◆ **ASSIGNED TASK**
Every line in the records below between the one holding "<-> (distance transaction" and the one holding "destruct (Nat.ltb_spec (snd", inclusive, is to be set down exactly; all other lines are to be left out.

Items from a data source:

(** * Baby Buddy integration: REST client and polling coordinator

    A shallow embedding of [custom_components/babybuddy/client.py] and
    [custom_components/babybuddy/__init__.py].

    Python exceptions are values of [exn]; a call that may raise returns
    a [res].  Objects that the code mutates (the client's endpoint map,
    the coordinator's [child_ids], the host's device registry, the
    logger) are passed in and handed back explicitly, also when the call
    raises, since a Python exception does not undo earlier mutations. *)

From stdpp Require Import gmap strings pretty list fin_maps.

Open Scope Z_scope.

(** ** Exceptions and results *)

(** The exception classes the two modules raise, catch or let through.
    [ClientResponseError] is aiohttp's subclass of [ClientError];
    the constructor [ClientError] stands for every other subclass.
    [AuthorizationError] and [ConnectError] are the classes of
    [errors.py], of which the sources only show the use.
    [UnboundLocalError] and [KeyError] are the interpreter's own.
    [RuntimeError] is what a coroutine raises when a [StopIteration]
    escapes its body.  The argument of a constructor is the argument
    the code passes to the class; the cause attached by [raise ... from]
    is not kept. *)
Inductive exn : Type :=
| TimeoutError
| ClientResponseError (status : Z)
| ClientError (detail : string)
| KeyError (key : string)
| UnboundLocalError (name : string)
| RuntimeError (detail : string)
| AuthorizationError
| ConnectError (err : exn)
| ConfigEntryAuthFailed
| ConfigEntryNotReady (err : exn)
| UpdateFailed (arg : exn_arg)
with exn_arg : Type :=
| Text (msg : string)
| Exc (err : exn).

Inductive res (A : Type) : Type :=
| Ok (a : A)
| Raise (e : exn).
Arguments Ok {A} a.
Arguments Raise {A} e.

(** ** Constants of [homeassistant.const] *)

Definition HTTP_OK : Z := 200.
Definition HTTP_CREATED : Z := 201.
Definition HTTP_FORBIDDEN : Z := 403.

(** Modelled from the spec: [const.py] is not among the sources; the
    paginated bodies carry the members [count] and [results]. *)
Definition ATTR_COUNT : string := "count".
Definition ATTR_RESULTS : string := "results".

(** ** JSON bodies *)

(** One record of an endpoint, an opaque [dict[str, str]]. *)
Abbreviation record := (gmap string string).
Lemma first_name_pattern_wins_witness :
  classifyProcedure None "Consulta Online" None
  = {| Classification.column := Some COLUMNS.ONLINE;
       Classification.classificadoPor := "nome" |}.
Proof.
  apply (proj1 first_name_pattern_wins None "Consulta Online" None
           (firstn 5 PROCEDURE_MAPPING) "online" COLUMNS.ONLINE
           (skipn 6 PROCEDURE_MAPPING)).
  - now left.
  - reflexivity.
  - intros p c Hin Hc. apply includes_iff in Hc.
    cbn [firstn PROCEDURE_MAPPING In] in Hin.
    repeat (destruct Hin as [Hin|Hin];
            [injection Hin as <- _; vm_compute in Hc; discriminate|]).
    destruct Hin.
  - apply includes_iff. reflexivity.
Defined.

(** *** The category map *)

Section CategoryMapFacts.

Lemma overrides_known id column :
  overrideOf id OVERRIDES = Some (Some column) -> In column knownKeys.
Proof.
  unfold OVERRIDES. simpl.
  repeat match goal with
         | |- context [if ?b then _ else _] => destruct b
         end;
    intros H; try discriminate; injection H as <-; simpl; tauto.
Qed.

Lemma groupColumn_known id column :
  GROUP_TO_COLUMN id = Some column -> In column knownKeys.
Proof.
  unfold GROUP_TO_COLUMN.
  repeat match goal with
         | |- context [if ?b then _ else _] => destruct b
         end;
    intros H; try discriminate; injection H as <-; simpl; tauto.
Qed.

Lemma KeysOnly_insert mapping id key :
  KeysOnly mapping -> In key knownKeys ->
  KeysOnly (<[id := Some key]> mapping).
Proof.
  intros Hm Hk id' v. rewrite lookup_insert.
  destruct (decide (id = id')).
  - intros [= <-]. now exists key.
  - apply Hm.
Qed.

Lemma mapProcedure_keys groupId mapping procId :
  KeysOnly mapping ->
  KeysOnly (mapProcedure (GROUP_TO_COLUMN groupId) mapping procId).
Proof.
  intros Hm. unfold mapProcedure.
  destruct (overrideOf procId OVERRIDES) as [[column|]|] eqn:E.
  - destruct (isEmpty column); [exact Hm|].
    apply KeysOnly_insert; [exact Hm | now apply (overrides_known procId)].
  - exact Hm.
  - destruct (GROUP_TO_COLUMN groupId) as [col|] eqn:G; [|exact Hm].
    apply KeysOnly_insert; [exact Hm | now apply (groupColumn_known groupId)].
Qed.

Lemma mapGroup_keys mapping group :
  KeysOnly mapping -> KeysOnly (mapGroup mapping group).
Proof.
  unfold mapGroup. generalize (ProcedureGroup.procedimentos group) as procs.
  intros procs. revert mapping.
  induction procs as [|p procs IH]; intros mapping Hm; simpl; [exact Hm|].
  apply IH. now apply mapProcedure_keys.
Qed.

Lemma fetchGroupMapping_keys response : KeysOnly (fetchGroupMapping response).
Proof.
  assert (H0 : KeysOnly ∅) by (intros id v; now rewrite lookup_empty).
  destruct response as [groups|]; simpl; [|exact H0].
  revert H0. generalize (∅ : gmap Z (option string)) as mapping.
  induction groups as [|g groups IH]; intros mapping Hm; simpl; [exact Hm|].
  apply IH. now apply mapGroup_keys.
Qed.

(** A procedure whose override is [null] is left out of the map. *)
Lemma mapProcedure_discarded groupColumn mapping procId id :
  overrideOf id OVERRIDES = Some None ->
  mapping !! id = None ->
  mapProcedure groupColumn mapping procId !! id = None.
Proof.
  intros Hid Hm. unfold mapProcedure.
  destruct (decide (procId = id)) as [->|Hne].
  - now rewrite Hid.
  - destruct (overrideOf procId OVERRIDES) as [[column|]|].
    + destruct (isEmpty column); [exact Hm|]. now rewrite lookup_insert_ne.
    + exact Hm.
    + destruct groupColumn; [|exact Hm]. now rewrite lookup_insert_ne.
Qed.

Lemma mapGroup_discarded mapping group id :
  overrideOf id OVERRIDES = Some None ->
  mapping !! id = None -> mapGroup mapping group !! id = None.
Proof.
  intros Hid. unfold mapGroup.
  generalize (ProcedureGroup.procedimentos group) as procs.
  intros procs. revert mapping.
  induction procs as [|p procs IH]; intros mapping Hm; simpl; [exact Hm|].
  apply IH. now apply mapProcedure_discarded.
Qed.

Lemma fetchGroupMapping_discarded response id :
  overrideOf id OVERRIDES = Some None ->
  fetchGroupMapping response !! id = None.
Proof.
  intros Hid.
  destruct response as [groups|]; simpl; [|apply lookup_empty].
  assert (H0 : (∅ : gmap Z (option string)) !! id = None)
    by apply lookup_empty.
  revert H0. generalize (∅ : gmap Z (option string)) as mapping.
  induction groups as [|g groups IH]; intros mapping Hm; simpl; [exact Hm|].
  apply IH. now apply mapGroup_discarded.
Qed.

(** With an entry in the map, the classification is the entry's, by id. *)
Lemma classify_by_id mapping name id columnById :
  id <> 0 -> mapping !! id = Some columnById ->
  classifyProcedure (Some mapping) name (Some id)
  = {| Classification.column := columnOfKey columnById;
       Classification.classificadoPor := "id" |}.
Proof.
  intros Hid Hm. unfold classifyProcedure, truthyId.
  destruct (Z.eqb_spec id 0) as [->|_]; [congruence|]. simpl.
  now rewrite Hm.
Qed.

Lemma firstPattern_In name table column :
  firstPattern name table = Some column ->
  exists pattern, In (pattern, column) table.
Proof.
  induction table as [|[p c] table IH]; simpl; [discriminate|].
  destruct (includes name (toLowerCase p)).
  - intros [= <-]. exists p. now left.
  - intros H. destruct (IH H) as [p' Hp']. exists p'. now right.
Qed.

Lemma pattern_letters pattern column :
  In (pattern, column) PROCEDURE_MAPPING -> In column procedureLetters.
Proof.
  intros H. unfold PROCEDURE_MAPPING in H. cbn [In] in H.
  repeat (destruct H as [H|H]; [injection H as _ <-; simpl; tauto|]).
  destruct H.
Qed.

Lemma key_letters key :
  In key knownKeys -> In (default key (COLUMNS.get key)) procedureLetters.
Proof.
  intros H. unfold knownKeys in H. cbn [In] in H.
  repeat (destruct H as [H|H]; [subst key; vm_compute; tauto|]).
  destruct H.
Qed.

Lemma classifyByName_letter name :
  exists column,
    Classification.column (classifyByName name) = Some column /\
    In column procedureLetters.
Proof.
  unfold classifyByName.
  destruct (firstPattern (toLowerCase name) PROCEDURE_MAPPING) as [c|] eqn:E.
  - exists c. split; [reflexivity|].
    destruct (firstPattern_In _ _ _ E) as [p Hp]. now apply (pattern_letters p).
  - exists COLUMNS.EXTRA. split; [reflexivity|]. simpl. tauto.
Qed.

(** With a loaded map the classifier always names a procedure column. *)
Lemma classify_letter gm name id :
  LoadedMapping gm ->
  exists column,
    Classification.column (classifyProcedure gm name id) = Some column /\
    In column procedureLetters.
Proof.
  intros Hgm. unfold classifyProcedure.
  destruct id as [n|]; [|apply classifyByName_letter].
  destruct Hgm as [-> | [response ->]]; [apply classifyByName_letter|].
  destruct (truthyId (Some n)); [|apply classifyByName_letter].
  destruct (fetchGroupMapping response !! n) as [v|] eqn:E;
    [|apply classifyByName_letter].
  destruct (fetchGroupMapping_keys response n v E) as [key [-> Hk]].
  exists (default key (COLUMNS.get key)). split; [reflexivity|].
  now apply key_letters.
Qed.

End CategoryMapFacts.

(** C2.  A procedure whose override is the discard sentinel (procedure
    20, the inbound inquiry) never enters the category map, whatever the
    API answers; the classifier therefore finds no entry for it and
    classifies it by its name or by the fallback, and for the name
    "Conversa" returns EXTRA with provenance ['fallback'] where a discard
    with provenance ['id'] is meant. *)
Theorem discard_override_is_never_mapped :
  overrideOf 20 OVERRIDES = Some None /\
  (forall response, fetchGroupMapping response !! 20 = None) /\
  (forall response name,
     classifyProcedure (Some (fetchGroupMapping response)) name (Some 20)
     = classifyByName name) /\
  classifyProcedure
    (Some (fetchGroupMapping
             (Some [ {| ProcedureGroup.id := 3;
                        ProcedureGroup.procedimentos := [20] |} ])))
    "Conversa" (Some 20)
  = {| Classification.column := Some COLUMNS.EXTRA;
       Classification.classificadoPor := "fallback" |}.
Proof.
  assert (H : forall response, fetchGroupMapping response !! 20 = None)
    by (intros response; now apply fetchGroupMapping_discarded).
  split; [reflexivity|]. split; [exact H|]. split.
  - intros response name. apply classify_without_id.
    right. right. now exists (fetchGroupMapping response), 20.
  - rewrite classify_without_id; [reflexivity|].
    right. right. eexists _, 20. split; [reflexivity|]. split; [reflexivity|].
    apply H.
Qed.

(** ** The proposal matcher *)

Section MatcherFacts.

Variable transaction : Transaction.t.

Lemma byDistance_le a b :
  Qle_bool (byDistance transaction a b) 0 = true
  <-> (distance transaction a <= distance transaction b)%Q.
Proof. unfold byDistance. rewrite Qle_bool_iff. split; intros H; lra. Qed.

(** The head of the sorted candidates is one of them and no candidate is
    nearer to the transaction's value. *)
Lemma sort_head (l : list Proposal.t) :
  match head (sort (byDistance transaction) l) with
  | None => l = []
  | Some m =>
      In m l /\
      forall c, In c l -> (distance transaction m <= distance transaction c)%Q
  end.
Proof.
  induction l as [|x l IH]; simpl; [reflexivity|].
  destruct (sort (byDistance transaction) l) as [|m s]; simpl in *.
  - subst l. split; [now left|]. intros c [<-|[]]. lra.
  - destruct IH as [Hm Hmin].
    destruct (Qle_bool (byDistance transaction x m) 0) eqn:E; simpl.
    + apply byDistance_le in E. split; [now left|].
      intros c [<-|Hc]; [lra|]. specialize (Hmin c Hc). lra.
    + assert (Hlt : (distance transaction m < distance transaction x)%Q).
      { apply Qnot_le_lt. intros Hle. apply byDistance_le in Hle. congruence. }
      split; [now right|].
      intros c [<-|Hc]; [lra|]. now apply Hmin.
Qed.

Lemma matchSingle_spec procedimentoID proposals :
  match matchSingle transaction procedimentoID proposals with
  | None => candidatesFor procedimentoID proposals = []
  | Some m =>
      In m (candidatesFor procedimentoID proposals) /\
      forall c, In c (candidatesFor procedimentoID proposals) ->
                (distance transaction m <= distance transaction c)%Q
  end.
Proof.
  unfold matchSingle.
  destruct (candidatesFor procedimentoID proposals) as [|c1 [|c2 r]] eqn:E.
  - reflexivity.
  - split; [now left|]. intros c [<-|[]]. lra.
  - pose proof (sort_head (c1 :: c2 :: r)) as H.
    destruct (head (sort (byDistance transaction) (c1 :: c2 :: r)));
      [exact H | discriminate].
Qed.

End MatcherFacts.

Section OverlapFacts.

Variable invoiceProcIds : gset Z.

Lemma bestStep_inv seen best proposal :
  BestOf invoiceProcIds seen best ->
  BestOf invoiceProcIds (seen ++ [proposal])%list (bestStep invoiceProcIds best proposal).
Proof.
  intros [Hle Hbest]. unfold bestStep.
  destruct (Nat.ltb_spec (snd best) (matchCount invoiceProcIds proposal))
    as [Hlt|Hge]; split; simpl.
  - intros q Hq. apply in_app_or in Hq as [Hq|[<-|[]]]; [|lia].
    specialize (Hle q Hq). lia.
  - split; [apply in_or_app; right; now left|]. split; [reflexivity | lia].
  - intros q Hq. apply in_app_or in Hq as [Hq|[<-|[]]]; [|lia].
    now apply Hle.
  - destruct (fst best) as [p|]; [|exact Hbest].
    destruct Hbest as [Hp Hrest]. split; [|exact Hrest].
    apply in_or_app. now left.
Qed.

Lemma bestLoop_inv rest seen best :
  BestOf invoiceProcIds seen best ->
  BestOf invoiceProcIds (seen ++ rest)%list (List.fold_left (bestStep invoiceProcIds) rest best).
Proof.
  revert seen best. induction rest as [|p rest IH]; intros seen best H; simpl.
  - now rewrite app_nil_r.
  - replace (seen ++ p :: rest)%list with ((seen ++ [p]) ++ rest)%list
      by (now rewrite <- app_assoc).
    apply IH. now apply bestStep_inv.
Qed.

◆ **RESULT FOR THIS TASK**
  <-> (distance transaction a <= distance transaction b)%Q.
Proof. unfold byDistance. rewrite Qle_bool_iff. split; intros H; lra. Qed.

(** The head of the sorted candidates is one of them and no candidate is
    nearer to the transaction's value. *)
Lemma sort_head (l : list Proposal.t) :
  match head (sort (byDistance transaction) l) with
  | None => l = []
  | Some m =>
      In m l /\
      forall c, In c l -> (distance transaction m <= distance transaction c)%Q
  end.
Proof.
  induction l as [|x l IH]; simpl; [reflexivity|].
  destruct (sort (byDistance transaction) l) as [|m s]; simpl in *.
  - subst l. split; [now left|]. intros c [<-|[]]. lra.
  - destruct IH as [Hm Hmin].
    destruct (Qle_bool (byDistance transaction x m) 0) eqn:E; simpl.
    + apply byDistance_le in E. split; [now left|].
      intros c [<-|Hc]; [lra|]. specialize (Hmin c Hc). lra.
    + assert (Hlt : (distance transaction m < distance transaction x)%Q).
      { apply Qnot_le_lt. intros Hle. apply byDistance_le in Hle. congruence. }
      split; [now right|].
      intros c [<-|Hc]; [lra|]. now apply Hmin.
Qed.

Lemma matchSingle_spec procedimentoID proposals :
  match matchSingle transaction procedimentoID proposals with
  | None => candidatesFor procedimentoID proposals = []
  | Some m =>
      In m (candidatesFor procedimentoID proposals) /\
      forall c, In c (candidatesFor procedimentoID proposals) ->
                (distance transaction m <= distance transaction c)%Q
  end.
Proof.
  unfold matchSingle.
  destruct (candidatesFor procedimentoID proposals) as [|c1 [|c2 r]] eqn:E.
  - reflexivity.
  - split; [now left|]. intros c [<-|[]]. lra.
  - pose proof (sort_head (c1 :: c2 :: r)) as H.
    destruct (head (sort (byDistance transaction) (c1 :: c2 :: r)));
      [exact H | discriminate].
Qed.

End MatcherFacts.

Section OverlapFacts.

Variable invoiceProcIds : gset Z.

Lemma bestStep_inv seen best proposal :
  BestOf invoiceProcIds seen best ->
  BestOf invoiceProcIds (seen ++ [proposal])%list (bestStep invoiceProcIds best proposal).
Proof.
  intros [Hle Hbest]. unfold bestStep.
  destruct (Nat.ltb_spec (snd best) (matchCount invoiceProcIds proposal))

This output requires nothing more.